In compensation for the risk and effort of filing a qui tam case, the citizen whistleblower or “relator” may be awarded a portion of the funds recovered, depending on whether the Department of Justice intervenes and prosecutes the case. If the Justice Department takes over, the qui tam plaintiff is entitled to between 15% and 25% of the recovery. If the Justice Department does not intervene, and the qui tam plaintiff pursues the action individually, the qui tam plaintiff is entitled to between 25% and 30% of the recovery. A qui tam suit initially remains under seal for at least 60 days during which time the Department of Justice can investigate and decide whether to join the action.

C. Examples of Qui Tam Cases
In recent years most qui tam actions have been used to fight Medicare fraud and fraud against other federally funded health care programs. A broad array of scenarios can constitute FCA violations. Some examples include the following:

  • A contractor falsifies test results or other information regarding the quality or cost of products it sells to the Government;
  • A health care provider bills Medicare for services that were not performed or were unnecessary;
  • A grant recipient charges the Government for costs not related to the grant;
  • Billing for goods and services that were never delivered or rendered;
  • Billing for marketing, lobbying or other non-contract related corporate activities;
  • Performing inappropriate or unnecessary medical procedures in order to increase Medicare reimbursement;
  • Billing for work or tests not performed;
  • Phantom employees and doctored time slips: Charging for employees that were not actually on the job, or billing for made-up hours in order to maximize reimbursements;
  • Being over-paid by the government for the sale of a good or service, and then not reporting that overpayment; and
  • Billing for research that was never conducted; falsifying research data that was paid for by the U.S. government

D. Anti-Retaliation Provisions
The FCA provides protection to employees who are retaliated against by an employer because of the employee’s participation in a qui tam action.
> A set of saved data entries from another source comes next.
(* ===== verification/Correctness.v ===== *)
(** * Correctness of the exploration

    The main statements about the search, on any arithmetic that computes the
    integers of the geometry exactly (binary64 and the reals do), for any leaf
    components that keep the dimensions of their mats.  A leaf component may end
    the program: the statements say where that shows. *)
From S2P Require Import Prelude Numeric FloatNum Types InputParameter Search Circuit SubArray Htree.
From S2P Require Import Bank BankWithHtree BankWithoutHtree Geometry Result Explore ExploreFacts Demo.
From stdpp Require Import base list strings.
From Stdlib Require Import ZArith Lia Floats.
Open Scope Z_scope.

Module Correctness.
Import Geometry Explore ExploreFacts.

(** ** The demonstration space is a search over powers of two *)

Lemma pow2_at k x : 0 <= k -> x = 2 ^ k -> pow2 x.
Proof. intros Hk E. by exists k. Qed.

Lemma demo_search_ok routing : search_ok (Demo.ip routing) 128 1.
Proof.
  assert (P0 : pow2 1) by (apply (pow2_at 0); [lia|reflexivity]).
  assert (P7 : pow2 128) by (apply (pow2_at 7); [lia|reflexivity]).
  split; cbn -[Z.pow Z.mul]; done || lia.
Qed.

Lemma demo_in_space routing :
  in_space (Demo.ip routing) (Design.mk 2 2 1 1 2 1 1 1 1 1 1 1 1 0).
Proof.
  unfold in_space; cbn. repeat split; try lia;
    first [exists 0; cbn; lia|exists 1; cbn; lia].
Qed.

(** ** The data search *)

(** C1: the data search of [nvsim] over a space whose bounds, words, block and
    associativity are powers of two within the integer widths ([search_ok]) and
    that is sensed internally if routed by an H-tree.  Either no circuit of any
    design of the space ends the program; then the search returns, its results
    are those of [compareAndUpdate] applied, per target, to exactly the valid and
    accepted designs of the space, and it counts them.  Or the search stops at
    the first design, in the order of the loops, one of whose circuits ends the
    program, with the message of that circuit.  The explorer itself neither exits
    on a capacity violation nor has undefined behaviour. *)
Theorem data_search_refines {F} {NumF : Num F} {NI : NumInt F} {Ops : CircuitOps F}
  {Laws : CircuitLaws F} (mem : Memory F) words block assoc accept s :
  let ip := Globals.inputParameter (globals s) in
  let run := for_BIGFOR (visit_data mem (words * block) block assoc accept) s in
  let exits := data_exit mem (words * block) block assoc (globals s) in
  (InputParameter.routingMode ip = h_tree -> InputParameter.internalSensing ip = true) ->
  search_ok ip words assoc -> pow2 block -> block < 2 ^ 31 -> words * block < 2 ^ 53 ->
  (exists s' cands, run = Some (Ret s') /\
    (forall c, In c cands <-> exists d, in_space ip d /\
       data_candidate mem (words * block) block assoc accept (globals s) d = Some c) /\
    globals s' = globals s /\ numSolution s' = numSolution s + Z.of_nat (length cands) /\
    best s' = map (Result.explore_best cands) (best s) /\
    forall d, in_space ip d -> exits d = None) \/
  (exists pre d post e, BIGFOR ip = Some (pre ++ d :: post) /\ in_space ip d /\
    (forall x, In x pre -> exits x = None) /\ exits d = Some e /\ run = Some (Exit e)).
Proof.
  intros ip run exits Hint Hs Pb Hb Hw.
  destruct (data_search_spec mem words block assoc accept s Hint Hs Pb Hb Hw)
    as [(s' & cands & E & G & [N B] & Hin & Hex)|H]; [left|by right].
  exists s', cands. repeat (split; [done|]). done.
Qed.

(** On the demonstration space no circuit ends the program: 18 designs are scored. *)
Lemma data_search_refines_witness :
  let s := Demo.start (Demo.globals h_tree (Demo.cell SRAM 1)) in
  exists s' cands,
    for_BIGFOR (visit_data Demo.memory (128 * 64) 64 1 (fun _ => true)) s = Some (Ret s') /\
    (forall c, In c cands <-> exists d, in_space (Demo.ip h_tree) d /\
       data_candidate Demo.memory (128 * 64) 64 1 (fun _ => true) (globals s) d = Some c) /\
    numSolution s' = 18 /\ length cands = 18%nat /\ best s' = map (Result.explore_best cands) (best s).
Proof.
  destruct (data_search_refines Demo.memory 128 64 1 (fun _ => true)
              (Demo.start (Demo.globals h_tree (Demo.cell SRAM 1))))
    as [(s' & cands & E & Hin & _ & N & B & _)|(pre & d & post & e & _ & _ & _ & _ & E)].
  - intros _. reflexivity.
  - apply demo_search_ok.
  - apply (pow2_at 6); [lia|reflexivity].
  - reflexivity.
  - reflexivity.
  - exists s', cands. pose proof Demo.demo_tree_runs as Hrun. rewrite E in Hrun. injection Hrun as Hn _.
    rewrite Hn in N. change (numSolution _) with 0 in N.
    split; [exact E|]. split; [exact Hin|]. split; [exact Hn|]. split; [lia|exact B].
  - pose proof Demo.demo_tree_runs as Hrun. rewrite E in Hrun. discriminate Hrun.
Defined.

(** C2: after the data search no valid design of the space that respects the
    limits of a result beats it on its optimisation target, and the result is
    either untouched or has the scores of such a design.  The comparison only
    has to be a strict order, which binary64 is even with NaNs.  The search
    returns unless a circuit of a design of the space ends the program. *)
Theorem data_search_optimal {F} {NumF : Num F} {NI : NumInt F} {Ord : NumOrder F}
  {Ops : CircuitOps F} {Laws : CircuitLaws F} (mem : Memory F) words block assoc accept s :
  let ip := Globals.inputParameter (globals s) in
  let candidate := data_candidate mem (words * block) block assoc accept (globals s) in
  (InputParameter.routingMode ip = h_tree -> InputParameter.internalSensing ip = true) ->
  search_ok ip words assoc -> pow2 block -> block < 2 ^ 31 -> words * block < 2 ^ 53 ->
  match for_BIGFOR (visit_data mem (words * block) block assoc accept) s with
  | Some (Ret s') =>
      Forall2 (fun r r' =>
        Result.optimizationTarget r' = Result.optimizationTarget r /\
        (forall d c, in_space ip d -> candidate d = Some c -> Result.within_limits r c = true ->
           Result.better (Result.optimizationTarget r) c r' = false) /\
        (Result.same_scores r' r \/
         exists d c, in_space ip d /\ candidate d = Some c /\ Result.within_limits r c = true /\
           Result.same_scores r' c)) (best s) (best s')
  | Some (Exit e) => exists d, in_space ip d /\ data_exit mem (words * block) block assoc (globals s) d = Some e
  | None => False
  end.
Proof.
  intros ip candidate Hint Hs Pb Hb Hw.
  destruct (data_search_spec mem words block assoc accept s Hint Hs Pb Hb Hw)
    as [(s' & cands & -> & _ & [_ Hbest] & Hin & _)|(pre & d & post & e & _ & Hd & _ & Ed & ->)]; [|by exists d].
  rewrite Hbest. apply Forall2_fmap_r, Forall_Forall2_diag, Forall_forall.
  intros r _. destruct (Result.explore_best_frame cands r) as [Et _]. split; [done|]. split.
  - intros d c Hd Hc Hl. apply Result.explore_best_optimal; [|done]. apply Hin. by exists d.
  - destruct (Result.explore_best_origin cands r) as [Hsame|(_ & c & Hc & Hl & Hsame)]; [by left|right].
    apply Hin in Hc as (d & Hd & Hc). by exists d, c.
Qed.

Lemma data_search_optimal_witness :
  let s := Demo.start (Demo.globals non_h_tree (Demo.cell SRAM 1)) in
  let candidate := data_candidate Demo.memory (128 * 64) 64 1 (fun _ => true) (globals s) in
  exists s', for_BIGFOR (visit_data Demo.memory (128 * 64) 64 1 (fun _ => true)) s = Some (Ret s') /\
    Forall2 (fun r r' =>
      Result.optimizationTarget r' = Result.optimizationTarget r /\
      (forall d c, in_space (Demo.ip non_h_tree) d -> candidate d = Some c ->
         Result.within_limits r c = true -> Result.better (Result.optimizationTarget r) c r' = false) /\
      (Result.same_scores r' r \/
       exists d c, in_space (Demo.ip non_h_tree) d /\ candidate d = Some c /\
         Result.within_limits r c = true /\ Result.same_scores r' c)) (best s) (best s').
Proof.
  intros s candidate.
  pose proof (data_search_optimal Demo.memory 128 64 1 (fun _ => true) s
    ltac:(intros Hr; discriminate Hr) (demo_search_ok non_h_tree) (pow2_at 6 64 ltac:(lia) eq_refl)
    eq_refl eq_refl) as H.
  pose proof Demo.demo_flat_runs as Hrun. fold s in Hrun.
  destruct (for_BIGFOR _ s) as [[s'|e]|]; [|discriminate Hrun|discriminate Hrun].
  exists s'. split; [reflexivity|exact H].
Defined.

(** ** What a bank stores *)


(** A 2x2 bank of 64-bit words on two dies, one subarray of each row active. *)
Definition demo_args (mt : MemoryType) : BankArgs.t :=
  BankArgs.mk 2 2 (128 * 64) 64 2 1 1 2 2 true 1 1 1 2 1 1 latency_first mt 2 0 1.
Definition demo_org : org := mkOrg 1 1 1 0 0 1 0 0 1 0 0 0 1 1 5.

Lemma demo_organised mt : organised (demo_args mt) demo_org.
Proof.
  split; cbn -[Z.pow Z.mul]; try reflexivity; try lia.
  - destruct mt; lia.
  - destruct mt; apply (splits_pow2 6); lia.
Qed.



(** ** The tag search *)

(** C8: the tag search over a space of powers of two ([search_ok]; words of at
    least eight bits, fewer than [2^46] of them, internal sensing if routed by an
    H-tree), although the padded tag word is not a power of two.  If it returns,
    every design of the space was built in turn, with the technology set to its
    own number of dies and the exact capacity of its padded tags, and the results
    are those of [compareAndUpdate] on the valid banks, which it counts.  It
    exits only with the message of a circuit of one of these banks or of setting
    their number of dies: not on a capacity violation, and without undefined
    behaviour of its own. *)
Theorem tag_search_completes {F} {NumF : Num F} {NI : NumInt F} {Ops : CircuitOps F}
  {Laws : CircuitLaws F} (mem : Memory F) words s :
  let ip := Globals.inputParameter (globals s) in
  (InputParameter.routingMode ip = h_tree -> InputParameter.internalSensing ip = true) ->
  search_ok ip words (InputParameter.associativity ip) ->
  pow2 (InputParameter.wordWidth ip) -> 8 <= InputParameter.wordWidth ip ->
  InputParameter.capacity ip * 8 = words * InputParameter.wordWidth ip ->
  words * InputParameter.wordWidth ip < 2 ^ 53 -> words < 2 ^ 46 ->
  exists space, BIGFOR ip = Some space /\ (forall d, In d space <-> in_space ip d) /\
  match for_BIGFOR (visit_tag mem) s with
  | Some (Ret s') => exists gs cands, Forall2 (tag_globals ip) space gs /\
      cands = omap (fun p => candidate_of mem (fun _ => true) (snd p) (tag_args ip words (fst p))) (zip space gs) /\
      numSolution s' = numSolution s + Z.of_nat (length cands) /\
      best s' = map (Result.explore_best cands) (best s)
  | Some (Exit e) => exists d, In d space /\
      ((exists tech, Technology_SetLayerCount ip (Design.stackedDieCount d) tech = Exit e) \/
       exists g, tag_globals ip d g /\ exit_of mem g (tag_args ip words d) = Some e)
  | None => False
  end.
Proof.
  intros ip H1 H2 H3 H4 H5 H6 H7.
  destruct (tag_search_spec mem words s H1 H2 H3 H4 H5 H6 H7) as (space & Eb & Hsp & Hrun).
  exists space. split; [done|]. split; [done|].
  destruct (for_BIGFOR (visit_tag mem) s) as [[s'|e]|]; [|done|done].
  destruct Hrun as (gs & Hgs & [N B]). eexists gs, _. repeat (split; [done|]). done.
Qed.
The protection is available to any employee who is fired, demoted, threatened, harassed or otherwise discriminated against by his or her employer because the employee investigates, files or participates in a qui tam action.

This “whistleblower” protection includes reinstatement and damages of double the amount of lost wages if the employee is fired, interest on any back pay, and compensation for any special damages sustained as a result of the discrimination, including litigation costs and attorneys’ fees.